### What is needed
Please write out exactly the lines that begin at the line containing "in_range, block_exp, block_coef." and run to the end of the records.

### Data for analysis
------
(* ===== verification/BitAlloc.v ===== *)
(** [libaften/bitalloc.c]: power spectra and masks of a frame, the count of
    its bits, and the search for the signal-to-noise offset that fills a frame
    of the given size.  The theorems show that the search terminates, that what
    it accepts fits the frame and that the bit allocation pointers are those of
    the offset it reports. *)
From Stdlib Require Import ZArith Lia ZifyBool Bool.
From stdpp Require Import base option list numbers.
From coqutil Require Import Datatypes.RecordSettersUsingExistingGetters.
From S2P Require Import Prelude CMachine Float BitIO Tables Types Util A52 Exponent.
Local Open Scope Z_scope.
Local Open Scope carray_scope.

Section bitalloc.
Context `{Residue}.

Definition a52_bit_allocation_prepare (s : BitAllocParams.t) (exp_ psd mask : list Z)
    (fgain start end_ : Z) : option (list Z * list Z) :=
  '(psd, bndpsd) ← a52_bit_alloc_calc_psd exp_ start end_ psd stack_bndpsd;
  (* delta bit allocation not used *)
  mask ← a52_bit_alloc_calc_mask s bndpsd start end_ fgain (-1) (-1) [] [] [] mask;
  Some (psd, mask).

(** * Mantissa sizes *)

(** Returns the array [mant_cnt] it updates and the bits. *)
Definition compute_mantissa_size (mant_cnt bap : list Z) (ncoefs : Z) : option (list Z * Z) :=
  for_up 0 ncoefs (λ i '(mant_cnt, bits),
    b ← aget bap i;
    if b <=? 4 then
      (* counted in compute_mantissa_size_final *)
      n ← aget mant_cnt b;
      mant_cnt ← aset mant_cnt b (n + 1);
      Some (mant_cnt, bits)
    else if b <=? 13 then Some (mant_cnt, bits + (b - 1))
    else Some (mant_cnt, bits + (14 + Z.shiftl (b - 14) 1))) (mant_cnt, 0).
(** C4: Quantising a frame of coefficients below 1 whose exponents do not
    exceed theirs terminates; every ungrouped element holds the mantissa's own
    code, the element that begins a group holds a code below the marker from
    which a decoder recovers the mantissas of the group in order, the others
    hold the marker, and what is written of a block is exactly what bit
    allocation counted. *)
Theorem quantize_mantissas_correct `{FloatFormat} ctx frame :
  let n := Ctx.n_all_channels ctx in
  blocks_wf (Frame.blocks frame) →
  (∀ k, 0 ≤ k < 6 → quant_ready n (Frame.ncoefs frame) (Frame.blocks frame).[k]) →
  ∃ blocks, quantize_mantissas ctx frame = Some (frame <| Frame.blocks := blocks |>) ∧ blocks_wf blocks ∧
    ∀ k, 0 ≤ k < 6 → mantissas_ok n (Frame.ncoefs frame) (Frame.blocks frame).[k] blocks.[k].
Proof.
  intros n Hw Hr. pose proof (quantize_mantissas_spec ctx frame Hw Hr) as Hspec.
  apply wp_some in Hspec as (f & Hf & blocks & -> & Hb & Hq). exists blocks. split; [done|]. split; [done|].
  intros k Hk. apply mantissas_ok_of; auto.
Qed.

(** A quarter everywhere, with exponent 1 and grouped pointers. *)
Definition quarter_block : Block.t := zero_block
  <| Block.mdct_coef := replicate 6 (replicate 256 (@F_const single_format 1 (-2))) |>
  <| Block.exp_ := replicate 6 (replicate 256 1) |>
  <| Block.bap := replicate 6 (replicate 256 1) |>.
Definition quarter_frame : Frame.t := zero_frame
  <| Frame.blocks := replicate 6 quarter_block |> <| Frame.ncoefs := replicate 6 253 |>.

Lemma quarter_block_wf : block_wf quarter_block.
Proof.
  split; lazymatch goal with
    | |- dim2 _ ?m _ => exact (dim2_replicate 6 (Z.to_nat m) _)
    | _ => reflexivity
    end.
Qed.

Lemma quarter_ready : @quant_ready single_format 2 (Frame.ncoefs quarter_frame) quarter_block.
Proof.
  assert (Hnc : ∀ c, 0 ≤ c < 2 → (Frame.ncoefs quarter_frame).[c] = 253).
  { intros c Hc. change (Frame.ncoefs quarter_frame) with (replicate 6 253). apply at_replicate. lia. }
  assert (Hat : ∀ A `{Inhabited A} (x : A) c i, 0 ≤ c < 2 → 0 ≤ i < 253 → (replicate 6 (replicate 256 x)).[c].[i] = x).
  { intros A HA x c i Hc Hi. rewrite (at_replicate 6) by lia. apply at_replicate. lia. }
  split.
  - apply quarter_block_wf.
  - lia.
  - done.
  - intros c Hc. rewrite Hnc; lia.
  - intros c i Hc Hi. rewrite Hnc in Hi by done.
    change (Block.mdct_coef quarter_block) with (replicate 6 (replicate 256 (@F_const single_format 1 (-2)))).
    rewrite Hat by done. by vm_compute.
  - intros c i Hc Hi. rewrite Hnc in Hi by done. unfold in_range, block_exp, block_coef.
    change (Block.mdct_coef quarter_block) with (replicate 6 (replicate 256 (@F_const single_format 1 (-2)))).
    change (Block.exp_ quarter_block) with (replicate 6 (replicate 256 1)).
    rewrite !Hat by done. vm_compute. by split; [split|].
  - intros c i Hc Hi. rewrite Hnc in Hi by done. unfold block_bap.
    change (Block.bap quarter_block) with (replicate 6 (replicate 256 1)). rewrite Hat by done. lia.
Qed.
------
### Exercise output
  - intros c i Hc Hi. rewrite Hnc in Hi by done. unfold in_range, block_exp, block_coef.
    change (Block.mdct_coef quarter_block) with (replicate 6 (replicate 256 (@F_const single_format 1 (-2)))).
    change (Block.exp_ quarter_block) with (replicate 6 (replicate 256 1)).
    rewrite !Hat by done. vm_compute. by split; [split|].
  - intros c i Hc Hi. rewrite Hnc in Hi by done. unfold block_bap.
    change (Block.bap quarter_block) with (replicate 6 (replicate 256 1)). rewrite Hat by done. lia.
Qed.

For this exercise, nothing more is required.